Despite the significant progress that such data-driven network assembly methods represent, due to the underlying network complexity, it remains extremely difficult to reconstruct complete regulatory networks exclusively based on the information available from microarrays, even when combined with other types of data in higher order analyses (Wei et al, 2004; Papin et al, 2005). This is currently limiting our ability to understand the biological significance of the topological properties of the reconstructed networks, which have typically scale-free and small-world architectures (Grigorov, 2005). Combinatorial expansion in the number of potential network structures and comprehensive evaluation of their consistency are key challenges that the approach developed by Zhou et al does not entirely overcome, particularly since the number of possible alternate genetic regulatory networks highly depends on the size and type of the data sets and the maximum number of regulatory inputs per gene (Orrell et al, 2005). Using a Bayesian modeling approach imposing severe constraints on network architecture, several groups have successfully overcome some of these limitations, inferring transcriptional regulatory modules through a high-order analysis of microarray data combined with genotyping and phenotypic data in recombinant inbred mice (Bystrykh et al, 2005; Chesler et al, 2005; Hubner et al, 2005; Li et al, 2005).

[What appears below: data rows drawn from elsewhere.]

(** [PCDDataModule.__init__] *)
Definition __init__
    (path_to_X path_to_Y index_col : string) (labels : list string)
    (train_size : option Z)
    (train_transform_x eval_transform_x transform_y : option Callable)
    (shuffle : bool) (train_batch_size eval_batch_size : Z)
    (config_dataloaders : option dict) : PCDDataModule :=
  {| path_to_X := path_to_X;
     path_to_Y := path_to_Y;
     index_col := index_col;
     labels := labels;
     train_transform_x := train_transform_x;
     eval_transform_x := eval_transform_x;
     transform_y := transform_y;
     train_size := train_size;
     shuffle := shuffle;
     train_batch_size := train_batch_size;
     eval_batch_size := eval_batch_size;
     config_dataloaders :=
       match config_dataloaders with
       | None => []
       | Some d => d
       end;
     _path_to_names := parent (parse path_to_X);
     _train_names := None;
     _val_names := None;
     _test_names := None;
     train_dataset := None;
     validation_dataset := None;
     test_dataset := None |}.

(** *** Methods: computations on the instance that may raise *)

Definition M (A : Type) : Type := PCDDataModule -> result A * PCDDataModule.

Definition ret {A} (a : A) : M A := fun self => (Ok a, self).

Definition bind {A B} (m : M A) (k : A -> M B) : M B :=
  fun self =>
    match m self with
    | (Ok a, self') => k a self'
    | (Raise e, self') => (Raise e, self')
    end.

Definition lift {A} (r : result A) : M A := fun self => (r, self).

(** Reading an attribute bound by [__init__]. *)
Definition attr {A} (field : PCDDataModule -> A) : M A :=
  fun self => (Ok (field self), self).

(** Reading an attribute that [setup] binds. *)
Definition getattr {A} (a : string) (field : PCDDataModule -> option A) : M A :=
  fun self =>
    match field self with
    | Some v => (Ok v, self)
    | None => (Raise (AttributeError a), self)
    end.

Definition modify (f : PCDDataModule -> PCDDataModule) : M unit :=
  fun self => (Ok tt, f self).

Notation "x <- m ;; k" := (bind m (fun x => k))
  (at level 61, m at next level, right associativity).
Notation "m ;; k" := (bind m (fun _ => k))
  (at level 61, right associativity).

(** [self.<attribute> = v] *)
Definition set__train_names (v : list string) (s : PCDDataModule) :=
  mkPCDDataModule (path_to_X s) (path_to_Y s) (index_col s) (labels s)
    (train_transform_x s) (eval_transform_x s) (transform_y s)
    (train_size s) (shuffle s) (train_batch_size s) (eval_batch_size s)
    (config_dataloaders s) (_path_to_names s)
    (Some v) (_val_names s) (_test_names s)
    (train_dataset s) (validation_dataset s) (test_dataset s).

Definition set__val_names (v : list string) (s : PCDDataModule) :=
  mkPCDDataModule (path_to_X s) (path_to_Y s) (index_col s) (labels s)
    (train_transform_x s) (eval_transform_x s) (transform_y s)
    (train_size s) (shuffle s) (train_batch_size s) (eval_batch_size s)
    (config_dataloaders s) (_path_to_names s)
    (_train_names s) (Some v) (_test_names s)
    (train_dataset s) (validation_dataset s) (test_dataset s).

Definition set__test_names (v : list string) (s : PCDDataModule) :=
  mkPCDDataModule (path_to_X s) (path_to_Y s) (index_col s) (labels s)
    (train_transform_x s) (eval_transform_x s) (transform_y s)
    (train_size s) (shuffle s) (train_batch_size s) (eval_batch_size s)
    (config_dataloaders s) (_path_to_names s)
    (_train_names s) (_val_names s) (Some v)
    (train_dataset s) (validation_dataset s) (test_dataset s).

Definition set_train_dataset_attr (v : PCDDataset) (s : PCDDataModule) :=
  mkPCDDataModule (path_to_X s) (path_to_Y s) (index_col s) (labels s)
    (train_transform_x s) (eval_transform_x s) (transform_y s)
    (train_size s) (shuffle s) (train_batch_size s) (eval_batch_size s)
    (config_dataloaders s) (_path_to_names s)
    (_train_names s) (_val_names s) (_test_names s)
    (Some v) (validation_dataset s) (test_dataset s).

Definition set_validation_dataset_attr (v : PCDDataset) (s : PCDDataModule) :=
  mkPCDDataModule (path_to_X s) (path_to_Y s) (index_col s) (labels s)
    (train_transform_x s) (eval_transform_x s) (transform_y s)
    (train_size s) (shuffle s) (train_batch_size s) (eval_batch_size s)
    (config_dataloaders s) (_path_to_names s)
    (_train_names s) (_val_names s) (_test_names s)
    (train_dataset s) (Some v) (test_dataset s).

Definition set_test_dataset_attr (v : PCDDataset) (s : PCDDataModule) :=
  mkPCDDataModule (path_to_X s) (path_to_Y s) (index_col s) (labels s)
    (train_transform_x s) (eval_transform_x s) (transform_y s)
    (train_size s) (shuffle s) (train_batch_size s) (eval_batch_size s)
    (config_dataloaders s) (_path_to_names s)
    (_train_names s) (_val_names s) (_test_names s)
    (train_dataset s) (validation_dataset s) (Some v).

(** The properties [train_names], [val_names] and [test_names]. *)
Definition train_names : M (list string) := getattr "_train_names" _train_names.
Definition val_names : M (list string) := getattr "_val_names" _val_names.
Definition test_names : M (list string) := getattr "_test_names" _test_names.

(** [PCDDataset(pcd_names=names, path_to_X=self.path_to_X, ...,
    transform_x=tx, transform_y=self.transform_y)] *)
Definition new_PCDDataset (names : list string) (tx : option Callable)
    (self : PCDDataModule) : PCDDataset :=
  data.mkPCDDataset names (path_to_X self) (path_to_Y self)
    (index_col self) (labels self) tx (transform_y self).

Definition set_train_dataset : M unit :=
  names <- train_names ;;
  tx <- attr train_transform_x ;;
  ds <- attr (new_PCDDataset names tx) ;;
  modify (set_train_dataset_attr ds).

Definition set_validation_dataset : M unit :=
  names <- val_names ;;
  tx <- attr eval_transform_x ;;
  ds <- attr (new_PCDDataset names tx) ;;
  modify (set_validation_dataset_attr ds).

Definition set_test_dataset : M unit :=
  names <- test_names ;;
  tx <- attr eval_transform_x ;;
  ds <- attr (new_PCDDataset names tx) ;;
  modify (set_test_dataset_attr ds).

(** [os.path.join(self._path_to_names, file)] *)
Definition manifest_path (file : string) : M string :=
  dir <- attr _path_to_names ;;
  ret (os_path_join (str dir) file).

(** [PCDDataModule.setup] *)
Definition setup (stage : option string) : M unit :=
  (if in_tuple stage [None; Some "fit"] then
     p <- manifest_path "train.json" ;;
     names <- lift (get_names p) ;;
     size <- attr train_size ;;
     modify (set__train_names (slice_to names size)) ;;
     p <- manifest_path "validation.json" ;;
     names <- lift (get_names p) ;;
     modify (set__val_names names) ;;
     set_train_dataset ;;
     set_validation_dataset
   else ret tt) ;;
  (if in_tuple stage [None; Some "test"] then
     p <- manifest_path "test.json" ;;
     names <- lift (get_names p) ;;
     modify (set__test_names names) ;;
     set_test_dataset
   else ret tt).

(** [PCDDataModule.train_dataloader] *)
Definition train_dataloader : M Loader :=
  ds <- getattr "train_dataset" train_dataset ;;
  bs <- attr train_batch_size ;;
  sh <- attr shuffle ;;
  cfg <- attr config_dataloaders ;;
  lift (call_DataLoader
          [("dataset", VDataset ds); ("batch_size", VInt bs);
           ("shuffle", VBool sh)] cfg).

(** [PCDDataModule.val_dataloader] *)
Definition val_dataloader : M Loader :=
  ds <- getattr "validation_dataset" validation_dataset ;;
  bs <- attr eval_batch_size ;;
  cfg <- attr config_dataloaders ;;
  lift (call_DataLoader
          [("dataset", VDataset ds); ("batch_size", VInt bs)] cfg).

(** [PCDDataModule.test_dataloader] *)
Definition test_dataloader : M Loader :=
  ds <- getattr "test_dataset" test_dataset ;;
  bs <- attr eval_batch_size ;;
  cfg <- attr config_dataloaders ;;
  lift (call_DataLoader
          [("dataset", VDataset ds); ("batch_size", VInt bs)] cfg).

(** The class body defines no [predict_dataloader]: a call resolves to
    the hook inherited from [LightningDataModule], which raises. *)
Definition predict_dataloader : M Loader :=
  lift (Raise (MisconfigurationException "predict_dataloader")).

(** The four logical splits of the design document and its operation
    [loader_for(split)], read on the methods of the class. *)
Inductive logical_split : Type := Train | Validation | Test | Predict.

Definition loader_for (s : logical_split) : M Loader :=
  match s with
  | Train => train_dataloader
  | Validation => val_dataloader
  | Test => test_dataloader
  | Predict => predict_dataloader
  end.

(** The datasets an instance holds: its dataset-valued attributes. *)
Definition datasets (self : PCDDataModule) : list (string * PCDDataset) :=
  (match train_dataset self with
   | Some d => [("train_dataset", d)] | None => [] end) ++
  (match validation_dataset self with
   | Some d => [("validation_dataset", d)] | None => [] end) ++
  (match test_dataset self with
   | Some d => [("test_dataset", d)] | None => [] end).

(** A caller that runs [setup] for each stage of a list in turn and goes
    on after a failure: the instance after the calls. *)
Fixpoint run_setups (stages : list (option string)) (self : PCDDataModule)
  : PCDDataModule :=
  match stages with
  | [] => self
  | st :: rest => run_setups rest (snd (setup st self))
  end.

(** *** Reading [setup] block by block *)

(** The path [setup] gives to [get_names] for the manifest [file]. *)
Definition manifest (self : PCDDataModule) (file : string) : string :=
  os_path_join (str (_path_to_names self)) file.

(** What [__init__] establishes between two of the attributes. *)
Definition configured (self : PCDDataModule) : Prop :=
  _path_to_names self = parent (parse (path_to_X self)).

(** No attribute of [setup] is bound yet. *)
Definition fresh (self : PCDDataModule) : Prop :=
  _train_names self = None /\ _val_names self = None /\
  _test_names self = None /\ train_dataset self = None /\
  validation_dataset self = None /\ test_dataset self = None.

(** The instance once the block of the stage [fit] has run. *)
Definition after_fit (train val : list string) (self : PCDDataModule)
  : PCDDataModule :=
  let s1 := set__train_names (slice_to train (train_size self)) self in
  let s2 := set__val_names val s1 in
  let s3 := set_train_dataset_attr
              (new_PCDDataset (slice_to train (train_size self))
                 (train_transform_x self) self) s2 in
  set_validation_dataset_attr
    (new_PCDDataset val (eval_transform_x self) self) s3.

(** The instance once the block of the stage [test] has run. *)
Definition after_test (test : list string) (self : PCDDataModule)
  : PCDDataModule :=
  set_test_dataset_attr (new_PCDDataset test (eval_transform_x self) self)
    (set__test_names test self).

(** The two blocks of [setup], by cases on what [get_names] returns. *)
Definition fit_block (self : PCDDataModule) : result unit * PCDDataModule :=
  match get_names (manifest self "train.json") with
  | Raise e => (Raise e, self)
  | Ok train =>
      match get_names (manifest self "validation.json") with
      | Raise e =>
          (Raise e, set__train_names (slice_to train (train_size self)) self)
      | Ok val => (Ok tt, after_fit train val self)
      end
  end.

Definition test_block (self : PCDDataModule) : result unit * PCDDataModule :=
  match get_names (manifest self "test.json") with
  | Raise e => (Raise e, self)
  | Ok test => (Ok tt, after_test test self)
  end.

Definition runs_fit (stage : option string) : bool :=
  in_tuple stage [None; Some "fit"].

However, a great deal of biological information is most likely contained in the absolute expression levels, including the large number of those of low magnitude that are subject to chaotic fluctuations and trigger the emergence of self-organization in complex biological systems (Auffray et al, 2003b). Such fluctuations are unlikely to be captured by high-order expression analysis when it only considers functional links that are simultaneously turned on or off over various conditions, and is limited by the current inability of high-throughput technologies to provide the accurate and consistent data required (Jarvinen et al, 2004). Due to insufficient standardization in experiment description, including array element description and annotation, and irregularities in data integrity (Brazma et al, 2001; Grunenfelder and Winzeler, 2002), microarrays represent an incompletely mature technology using a variety of platforms and analysis tools, which are often difficult to compare. Thus, poorly documented variations exist within any given microarray data set, especially when different generations of microarrays are considered together (Hwang et al, 2004; Shi et al, 2004). They are likely to influence significantly both first-order and high-order analyses, as shown by the influence of RNA integrity on expression level measurements (Imbeaud et al, 2005). Such variations should therefore be documented using vigilant experimental and data processing pipelines rather than masked, as is currently done in most microarray studies.